As storytellers, we get to use our creativity to make decisions about how we organize the events in our story, including how and when we reveal the reactions to various events.
THE SCRAMBLED STATES OF AMERICA is an example of superb cause and effect – with one event leading to the next for a smooth, natural flow. Written and illustrated by Laurie Keller, this book tells a well-crafted story and makes me love geography. I admire how Laurie ties the various plot points together; there is a sense of logic to the pattern of events even in an imaginative story.
Let’s take a look at THE SCRAMBLED STATES OF AMERICA!
We first start out with all the countries waking up, enjoying coffee, reading the paper. All is well.
But the trouble is that Kansas is not happy at all, setting this playful story into motion.
While other states are enjoying the sunrise, Kansas is giving his neighbor Nebraska an earful.
Kansas tells Nebraska that it’s way too boring in the middle of the country. Kansas says, “We never Go anywhere. We never DO anything, and we NEVER meet any new states!”
Kansas comes up with a brilliant idea to throw a party. Missouri and Iowa pitch in to help Kansas and Nebraska so the midwestern states are the party planners. And once you get all the states together for a party, all kinds of interesting things can happen.
Idaho and Virginia start chatting about how they might like to switch places, and maybe the other states would like to switch places too.
All the states love the idea. Excitement fills the air, and everybody packs and heads to their new places. This arrangement is much better now, right?!
Kids love this wacky scene of the scrambled states.

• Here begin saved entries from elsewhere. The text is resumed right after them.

Lemma DeleteAll_view w ks :
  ok w → Forall (λ k, user_key k = true) ks →
  ∃ w', DeleteAll ks w = (Ret tt, w') ∧ ok w' ∧ view w' = delete_keys ks (view w).
Proof.
  intros Hok Hks. destruct (DeleteAll_all (contents := contents) ks w Hok) as (w' & E & Hok' & Hm & _).
  exists w'. split_and!; [done..|]. apply view_ext.
  - intros k Hk. rewrite Hm, !lookup_delete_keys. by rewrite lookup_view.
  - intros k Hk. rewrite lookup_delete_keys. case_decide; [done|]. by apply lookup_view_internal.
Qed.

Lemma DeleteWithPrefix_view w p :
  ok w → user_key p = true →
  ∃ w', DeleteWithPrefix p w = (Ret tt, w') ∧ ok w' ∧ view w' = delete_prefix p (view w).
Proof.
  intros Hok Hp. destruct (user_key_upper_bound p Hp) as [u Hu].
  unfold DeleteWithPrefix. rewrite Hu.
  apply (view_write _ _ (filter (λ kv, in_range p u kv.1 = false) (all_keys w))); [done| | |].
  - intros d Hh <-. by apply pebble_DeleteRange.
  - intros k Hk. rewrite lookup_delete_prefix, lookup_view by done.
    rewrite <-(KeyUpperBound_range p u k Hu).
    destruct (in_range p u k) eqn:E.
    + apply map_lookup_filter_None. right. intros v _. simpl. by rewrite E.
    + destruct (all_keys w !! k) eqn:Ek.
      * by apply map_lookup_filter_Some.
      * apply map_lookup_filter_None. by left.
  - intros k Hk. rewrite lookup_delete_prefix, lookup_view_internal by done.
    by destruct (HasPrefix k p).
Qed.

#[export] Instance pebble_datastore_spec : DatastoreSpec DataStore view ok.
Proof.
  split; intros w; simpl.
  - intros k Hok Hk. rewrite Get_all by done. by rewrite lookup_view.
  - intros from to Hok Hf Ht. rewrite GetWithRange_all by done. by rewrite kv_range_view.
  - intros p Hok Hp. destruct (user_key_upper_bound p Hp) as [u Hu].
    unfold GetWithPrefix. rewrite Hu, GetWithRange_all by done.
    by rewrite (kv_prefix_range _ _ _ Hu), kv_prefix_view.
  - apply Set_view.
  - apply SetWithTTL_view.
  - apply Delete_view.
  - apply DeleteAll_view.
  - apply DeleteWithPrefix_view.
Qed.

(** C37: The wrapper around a healthy engine implements the datastore interface on
    the clients' keys: reads return the stored map in key order, writes change
    exactly the keys they name, whatever TTL records it keeps besides. *)
Theorem pebble_implements_datastore : DatastoreSpec DataStore view ok.
Proof. apply pebble_datastore_spec. Qed.
End implementation.

(** ** The TTL reaper *)

(** Times between the Unix epoch and the end of the [int64] nanosecond range
    (the year 2262). *)
Definition sane_time (t : gotime) : Prop := (0 ≤ t_ns t < 2 ^ 63)%Z.

Lemma sane_Unix t : sane_time t → (0 ≤ Unix t < 10 ^ 10)%Z.
Proof.
  unfold sane_time, Unix, nanos. intros Ht. split; [apply Z.div_pos; lia|].
  apply Z.div_lt_upper_bound; lia.
Qed.

Lemma pad20 n : (0 ≤ n ≤ 10 ^ 19)%Z → (0 ≤ n < 10 ^ Z.of_nat 20)%Z.
Proof. change (10 ^ Z.of_nat 20)%Z with (10 ^ 20)%Z. lia. Qed.

Ltac pad_bounds := first [lia | apply pad20; lia].

Lemma sane_in_range t : sane_time t → time_in_range t.
Proof. intros Ht%sane_Unix. unfold time_in_range, Unix, unixToInternal in *. lia. Qed.

(** A time-index key gives back the key it was made for. *)
Lemma getKeyToDelete_roundtrip k t :
  sane_time t → getKeyToDeleteFromTTLByTime (getKeyForTTLByTime k t) = inr k.
Proof.
  intros Ht%sane_Unix. unfold getKeyToDeleteFromTTLByTime.
  set (head := ttlByTimePrefix +:+ "/" +:+ Sprintf_d 20 (Unix t) +:+ "/").
  assert (getKeyForTTLByTime k t = head +:+ k) as ->.
  { unfold head, getKeyForTTLByTime. by rewrite !str_app_assoc. }
  assert (String.length head =
    String.length (ttlByTimePrefix +:+ "/" +:+ Sprintf_d 20 0 +:+ "/")) as Hl.
  { unfold head. rewrite !length_str_app, !length_Sprintf_d by pad_bounds. done. }
  rewrite <-Hl. assert (HasPrefix (head +:+ k) ttlByTimePrefix = true) as ->.
  { apply HasPrefix_spec. unfold head. eexists. by rewrite !str_app_assoc. }
  simpl negb. cbv iota. rewrite length_str_app, (proj2 (Nat.ltb_ge _ _)) by lia.
  by rewrite drop_str_app.
Qed.

(** The reaper's range holds exactly the index keys of this second or before. *)
Lemma ttl_range k t n :
  sane_time t → sane_time n →
  in_range (getRangeForTTLByTime n).1 (getRangeForTTLByTime n).2 (getKeyForTTLByTime k t)
    = (Unix t <=? Unix n)%Z.
Proof.
  intros Ht%sane_Unix Hn%sane_Unix. apply bool_ext. split; intros H.
  - apply in_range_compare in H as [_ H]. unfold getRangeForTTLByTime, getKeyForTTLByTime in H.
    simpl snd in H. rewrite !str_compare_app in H.
    rewrite str_compare_app_len in H by (by rewrite !length_Sprintf_d by pad_bounds).
    rewrite Sprintf_d_compare in H by pad_bounds. apply Z.leb_le.
    destruct (Z.compare_spec (Unix t) (Unix n + 1)); [|lia|done].
    rewrite <-(str_app_nil_r "/") in H at 2. rewrite str_compare_app in H. by destruct k.
  - apply Z.leb_le in H. apply in_range_compare. split.
    + unfold getRangeForTTLByTime, getKeyForTTLByTime. simpl fst.
      rewrite <-str_app_assoc. rewrite str_compare_lt_prefix; [done|].
      intros E%(f_equal String.length). rewrite length_str_app, length_Sprintf_d in E by pad_bounds.
      simpl in E. lia.
    + unfold getRangeForTTLByTime, getKeyForTTLByTime. simpl snd.
      rewrite !str_compare_app.
      rewrite str_compare_app_len by (by rewrite !length_Sprintf_d by pad_bounds).
      rewrite Sprintf_d_compare by pad_bounds. by rewrite (proj2 (Z.compare_lt_iff _ _)) by lia.
Qed.

(** The instant recorded for a key, when there is one. *)
Definition expiry (m : gmap string string) (k : string) : option Z :=
  match time_UnmarshalBinary (default "" (m !! getKeyForTTLByKey k)) with
  | inl _ => None
  | inr e => Some e
  end.

(** The recorded instant is strictly before [now]. *)
Definition expired (m : gmap string string) (now : gotime) (k : string) : bool :=
  match expiry m k with Some e => (e <? t_ns now)%Z | None => false end.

But we all know that thing that happens when a change seems so exciting at first and then the excitement wears off.
Among other challenges, Florida is now freezing in the north after switching places with Minnesota. Arizona had switched with South Carolina, but the ocean waves are now messing up Arizona’s hair.
If you’ve never read this book, check it out for more fun details – and to see what happened to Kansas, the state that started it all.
Because of strong cause and effect, this happened because that happened. And kids become familiar with the shapes and positions of different states – especially as the states move back into their correct places.
Plus, don’t you love it when a picture book is so clever and educational that somebody turns it into a game/puzzle?!